United Coconut Planters Bank, a 50-year-old Philippine lender set up to service the nation’s coconut industry, is forecasting higher profit this year as it prepares itself for a sale.
The bank’s first-quarter net income grew 3 percent from a year earlier and full-year profit is forecast to rise to as high as 3.5 billion pesos ($78 million) from 3.13 billion pesos in 2014, President Jeronimo Kilayko said in an interview on May 25. Profit fell 11 percent last year.
The government will sell its 74 percent stake in the bank in September, enabling the lender to raise fresh capital for the first time since it was taken under state control in 1986. The buyer must inject at least 15 billion pesos in capital and offer details for the sale are due by the end of this month, the Department of Finance said on May 13.
“We need additional capital and for us, that’s the main activity,” Kilayko said, referring to the stake sale. The bank’s growth has been held back because ownership issues prevented it from raising capital, he said.
Once known as Cocobank, the company was seized by the government 29 years ago on suspicion its shares formed part of the ill-gotten wealth of former dictator Ferdinand Marcos and his associates. Marcos collected a levy from more than 1 million coconut farmers in 1973 to 1982 for a fund meant to stabilize prices for a nation that is the world’s biggest exporter of coconut oil.
The government has had to bail out the bank at least twice since taking control, and the lender has been unable to raise capital amid wrangles in court over a stake claimed by San Miguel Corp. Chairman Eduardo Cojuangco, uncle of current Philippine President Benigno Aquino. In 2012, the government won a court ruling granting it Cojuangco’s stake in the lender.
The most recent government bailout was in 2008 when the bank received at least 25 billion pesos in state deposits, while Philippine Deposit Insurance Corp. converted 12 billion pesos it lent to the firm in 2003 into United Coconut Planters Bank notes.
The buyer of the government stake would need to put in about 22 billion pesos to increase the capital adequacy ratio to about 15 percent from the current 10 percent, Chief Finance Officer Cesar Rubio said. The amount includes 12 billion pesos it must return to the deposit insurer.
The proceeds of the sale will go to a fund that will benefit coconut farmers, Francis Pangilinan, presidential adviser on food security, said on Feb. 26.
Philippine National Bank is interested in the stake, President Reynaldo Maclang said Tuesday. East West Banking Corp. said a year ago that it may also look at it.

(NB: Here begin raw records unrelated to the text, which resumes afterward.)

(* ===== verification/LiveCodec.v ===== *)
(** * The binary form of live programs

    [src/internal/protocol/liveprogram/codec_v1.go] and
    [resource_preflight_v1.go]. The CBOR library is the interface [Cbor]: its
    deterministic encoder over the values the codec builds ([cval]) and its
    strict decoder into each Go type the codec asks for. [CborLaws] says what
    the library documents of the two together: decoding undoes encoding within
    the decoder's limits, the encoding of a value starts with its major type,
    and an encoding is canonical. A Go map is an association list in key order;
    raw map fields are a [gmap]. Clearing buffers is not observable. *)

From S2P Require Import Prelude GoBytes GoJson Ir Validate LiveProgram.
From Stdlib Require Import ZArith Lia Floats.SpecFloat Strings.Byte.
From stdpp Require Import base list gmap strings.
Local Open Scope Z_scope.

Inductive cval :=
  | CInt (z : Z)
  | CText (s : string)
  | CBytes (b : bytes)
  | CFloat (f : spec_float)
  | CArr (l : list cval)
  | CMap (l : list (Z * cval)).

(** One decoder per Go type: [string], [[]byte], [int], [uint32], [float64],
    [[]string] and [[]cbor.RawMessage]. *)
Record decoder := mkDecoder {
  dString : bytes -> option string;
  dBytes : bytes -> option bytes;
  dInt : bytes -> option Z;
  dUint32 : bytes -> option Z;
  dFloat : bytes -> option spec_float;
  dStrings : bytes -> option (list string);
  dRaws : bytes -> option (list bytes);
}.

Class Cbor := {
  cborMarshal : cval -> option bytes;
  cborDecode : decoder;
  cborFields : bytes -> option (gmap Z bytes);   (* map[uint64]cbor.RawMessage *)
  cborAny : bytes -> option cval;
}.

(** *** What the library documents

    A value the decoder takes within its limits: 32 levels, arrays of at most 64
    elements, maps of at most 32 pairs with distinct keys, UTF-8 text, integers
    of 64 bits and numbers that are floats. *)

Fixpoint validUtf8 (fuel : nat) (l : bytes) : bool :=
  match fuel, l with
  | _, [] => true
  | O, _ => false
  | S fuel, b :: rest =>
      if bz b <? 128 then validUtf8 fuel rest
      else match decodedSize l with O => false | n => validUtf8 fuel (drop n l) end
  end.

Definition textOk (s : string) : bool := let b := sbytes s in validUtf8 (length b) b.

Fixpoint fits (depth : nat) (v : cval) : bool :=
  match depth with
  | O => false
  | S d =>
      match v with
      | CInt z => (- 2 ^ 63 <=? z) && (z <? 2 ^ 64)
      | CText s => textOk s
      | CBytes _ => true
      | CFloat f => negb (isNaN f) && valid_binary 53 1024 f
      | CArr l => (zlen l <=? 64) && forallb (fits d) l
      | CMap l => (zlen l <=? 32) && bool_decide (NoDup (fst <$> l))
          && forallb (fun kv => (0 <=? fst kv) && (fst kv <? 2 ^ 64) && fits d (snd kv)) l
      end
  end.

Definition maxNestedLevels : nat := 32.

(** The head byte of the encoding of a value. *)
Definition headOf (v : cval) (h : Z) : Prop :=
  match v with
  | CInt z => Z.shiftr h 5 = if z <? 0 then 1 else 0
  | CBytes _ => Z.shiftr h 5 = 2
  | CText _ => Z.shiftr h 5 = 3
  | CArr _ => Z.shiftr h 5 = 4
  | CMap _ => Z.shiftr h 5 = 5
  | CFloat _ => 249 <= h <= 251
  end.

Class CborLaws (cbor : Cbor) : Prop := {
  law_int z b : i64 z -> cborMarshal (CInt z) = Some b ->
    dInt cborDecode b = Some z;
  law_uint32 z b : u32 z -> cborMarshal (CInt z) = Some b -> dUint32 cborDecode b = Some z;
  law_text s b : textOk s = true -> cborMarshal (CText s) = Some b -> dString cborDecode b = Some s;
  law_bytes x b : cborMarshal (CBytes x) = Some b -> dBytes cborDecode b = Some x;
  law_float f b : fits 1 (CFloat f) = true -> cborMarshal (CFloat f) = Some b -> dFloat cborDecode b = Some f;
  law_texts l b : fits 2 (CArr (CText <$> l)) = true -> cborMarshal (CArr (CText <$> l)) = Some b ->
    dStrings cborDecode b = Some l;
  law_array l b : fits maxNestedLevels (CArr l) = true -> cborMarshal (CArr l) = Some b ->
    exists raws, dRaws cborDecode b = Some raws /\ Forall2 (fun v raw => cborMarshal v = Some raw) l raws;
  law_map l b : fits maxNestedLevels (CMap l) = true -> cborMarshal (CMap l) = Some b ->
    exists fields, cborFields b = Some fields /\ size fields = length l /\
      forall k v, (k, v) ∈ l -> exists raw, fields !! k = Some raw /\ cborMarshal v = Some raw;
  law_any v b : fits maxNestedLevels v = true -> cborMarshal v = Some b ->
    exists w, cborAny b = Some w /\ cborMarshal w = Some b;
  law_head v b : cborMarshal v = Some b -> exists h rest, b = h :: rest /\ headOf v (bz h);
}.

Definition orSchema {A} (o : option A) : result ErrorCategory A :=
  match o with Some a => Ok a | None => Err ErrorSchema end.

(** ** Encoding *)

Definition messageMap (v : MessageV1) : cval :=
  CMap [(1, CText (lm_Semantic v)); (2, CText (lm_WireSymbol v)); (3, CText (lm_Direction v));
        (4, CInt (lm_MinPayloadBytes v)); (5, CInt (lm_MaxPayloadBytes v))].

Definition messageMaps (values : list MessageV1) : cval := CArr (messageMap <$> values).

Definition compiledMap (v : CompiledFramingV1) : cval :=
  CMap [(1, CBytes (cf_DataTypeTag v)); (2, CBytes (cf_PaddingTypeTag v)); (3, CInt (cf_ProfileXORStreamMask v));
        (4, CInt (cf_TableStreamMask v)); (5, CInt (cf_CRC32PrefixState v))].

Definition texts (l : list string) : cval := CArr (CText <$> l).

Definition frameMap (v : FrameV1) : cval :=
  CMap [(1, CText (lf_LengthMode v)); (2, CText (lf_TypeMode v)); (3, texts (lf_HeaderOrder v));
        (4, CText (lf_FragmentationMode v)); (5, CText (lf_ChecksumMode v)); (6, CText (lf_PaddingPlacement v));
        (7, compiledMap (lf_Compiled v))].

Definition schedulerMap (v : SchedulerV1) : cval :=
  CMap [(1, CText (ls_Mode v)); (2, CInt (ls_MaxBatchBytes v)); (3, CInt (ls_FlushIntervalMs v));
        (4, CInt (ls_MaxInFlightFrames v)); (5, CText (ls_PriorityMode v))].

Definition streamMap (v : StreamV1) : cval :=
  CMap [(1, CText (lst_IDEncodingMode v)); (2, CInt (lst_MaxConcurrentStreams v))].

Definition paddingMap (v : PaddingV1) : cval :=
  CMap [(1, CText (lpd_Mode v)); (2, CInt (lpd_MinPaddingBytes v)); (3, CInt (lpd_MaxPaddingBytes v));
        (4, CFloat (lpd_Probability v))].

Definition securityPolicyMap (v : SecurityPolicyV1) : cval :=
  CMap [(1, CText (lsp_SecurityVersion v)); (2, CText (lsp_TranscriptMode v)); (3, CText (lsp_KDFSuite v));
        (4, CText (lsp_AEADSuite v)); (5, CText (lsp_MACSuite v)); (6, CText (lsp_NonceMode v));
        (7, CText (lsp_ReplayPolicy v)); (8, CInt (lsp_ReplayWindowSize v)); (9, CText (lsp_DowngradePolicy v));
        (10, CText (lsp_CapabilityNegotiationPolicy v)); (11, CText (lsp_ProfileCompatibilityPolicy v));
        (12, CText (lsp_KeyRotationPolicy v)); (13, CText (lsp_ConfigValidationPolicy v));
        (14, CText (lsp_SecureEnvelopeMode v)); (15, CInt (lsp_MaxSessionMessages v));
        (16, CInt (lsp_MaxKeyLifetimeMessages v))].

Definition securityMap (v : SecurityV1) : cval :=
  CMap [(1, CText (lse_CompilerSecurityVersion v)); (2, CText (lse_MinimumRuntimeVersion v));
        (3, securityPolicyMap (lse_Policy v)); (4, texts (lse_ClientMandatoryCapabilities v));
        (5, texts (lse_RelayMandatoryCapabilities v)); (6, texts (lse_SelectedCapabilities v))].

Definition limitsMap (v : LimitsV1) : cval :=
  CMap [(1, CInt (ll_MaxFrameBytes v)); (2, CInt (ll_MaxPayloadBytes v)); (3, CInt (ll_MaxSessionMillis v));
        (4, CInt (ll_MaxSessionMessages v)); (5, CInt (ll_MaxKeyLifetimeMessages v))].

Definition programMap (p : ProgramV1) : cval :=
  CMap [(1, CText (lp_Schema p)); (2, CBytes (lp_ProgramID p)); (3, CText (lp_SourceSchemaVersion p));
        (4, CBytes (lp_SourceGenerationHash p)); (5, messageMaps (lp_Messages p)); (6, frameMap (lp_Frame p));
        (7, schedulerMap (lp_Scheduler p)); (8, streamMap (lp_Stream p)); (9, paddingMap (lp_Padding p));
        (10, securityMap (lp_Security p)); (11, limitsMap (lp_Limits p))].

Definition programFieldCount : Z := 11.

Section codec.
Context `{Encoding} `{Cbor}.

Definition EncodeV1 (program : ProgramV1) : result ErrorCategory bytes :=
  let? _ := ValidateV1 program in
  match cborMarshal (programMap program) with
  | None => Err ErrorNonCanonical
  | Some encoded =>
      fail? (zlen encoded =? 0) || (MaxEncodedBytes <? zlen encoded) with ErrorSize in
      Ok encoded
  end.

(** ** Decoding *)

(** The labels [1..count], and the field under a label. *)
Definition rawMap (raw : bytes) (count : Z) : result ErrorCategory (gmap Z bytes) :=
  let? fields := orSchema (cborFields raw) in
  fail? negb (Z.of_nat (size fields) =? count) with ErrorSchema in
  let? _ := forRange (seqZ 1 count) (fun label => reject (bool_decide (fields !! label = None)) ErrorSchema) in
  Ok fields.

Definition field (fields : gmap Z bytes) (label : Z) : bytes := default [] (fields !! label).

Section decoding.
Context (decode : decoder).

(** [decode(fields[label], &out)]. *)
Definition get {A} (d : bytes -> option A) (fields : gmap Z bytes) (label : Z) : result ErrorCategory A :=
  orSchema (d (field fields label)).

Definition fixedBytes (raw : bytes) (len : Z) : result ErrorCategory bytes :=
  let? value := orSchema (dBytes decode raw) in
  fail? negb (zlen value =? len) with ErrorSchema in
  Ok value.

Definition decodeMessage (item : bytes) : result ErrorCategory MessageV1 :=
  let? fields := rawMap item 5 in
  let? semantic := get (dString decode) fields 1 in
  let? wire := get (dString decode) fields 2 in
  let? direction := get (dString decode) fields 3 in
  let? min := get (dInt decode) fields 4 in
  let? max := get (dInt decode) fields 5 in
  Ok (mkMessageV1 semantic wire direction min max).

Fixpoint decodeItems (items : list bytes) : result ErrorCategory (list MessageV1) :=
  match items with
  | [] => Ok []
  | item :: rest =>
      let? m := decodeMessage item in
      let? more := decodeItems rest in
      Ok (m :: more)
  end.

Definition decodeMessages (raw : bytes) : result ErrorCategory (list MessageV1) :=
  let? values := orSchema (dRaws decode raw) in
  fail? negb (zlen values =? 2) with ErrorSchema in
  decodeItems values.

Definition decodeFrame (raw : bytes) : result ErrorCategory FrameV1 :=
  let? fields := rawMap raw 7 in
  let? length := get (dString decode) fields 1 in
  let? type := get (dString decode) fields 2 in
  let? order := get (dStrings decode) fields 3 in
  let? fragmentation := get (dString decode) fields 4 in
  let? checksum := get (dString decode) fields 5 in
  let? placement := get (dString decode) fields 6 in
  let? compiled := rawMap (field fields 7) 5 in
  let? data := get (dBytes decode) compiled 1 in
  let? pad := get (dBytes decode) compiled 2 in
  let? xor := get (dUint32 decode) compiled 3 in
  let? table := get (dUint32 decode) compiled 4 in
  let? crc := get (dUint32 decode) compiled 5 in
  Ok (mkFrameV1 length type order fragmentation checksum placement (mkCompiledFramingV1 data pad xor table crc)).

Definition decodeScheduler (raw : bytes) : result ErrorCategory SchedulerV1 :=
  let? fields := rawMap raw 5 in
  let? mode := get (dString decode) fields 1 in
  let? batch := get (dInt decode) fields 2 in
  let? flush := get (dInt decode) fields 3 in
  let? inflight := get (dInt decode) fields 4 in
  let? priority := get (dString decode) fields 5 in
  Ok (mkSchedulerV1 mode priority batch flush inflight).

Definition decodeStream (raw : bytes) : result ErrorCategory StreamV1 :=
  let? fields := rawMap raw 2 in
  let? mode := get (dString decode) fields 1 in
  let? streams := get (dInt decode) fields 2 in
  Ok (mkStreamV1 mode streams).

Definition decodePadding (raw : bytes) : result ErrorCategory PaddingV1 :=
  let? fields := rawMap raw 4 in
  let? mode := get (dString decode) fields 1 in
  let? min := get (dInt decode) fields 2 in
  let? max := get (dInt decode) fields 3 in
  let? probability := get (dFloat decode) fields 4 in
  Ok (mkPaddingV1 mode min max probability).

The bank has 188 branches, a leasing and finance company, a securities brokerage, an investment-bank license and real estate investments. It had 257.2 billion pesos in assets at the end of 2014, the 12th-largest among lenders in the Philippines, according to central bank data.
Car, property and personal loans, which now account for 30 percent of lending, helped accelerate growth in first-quarter net interest income to 19 percent from 16 percent in all of 2014, Rubio said. Consumer loans are projected to rise 30 percent in 2015 after increasing 25 percent last year, he said.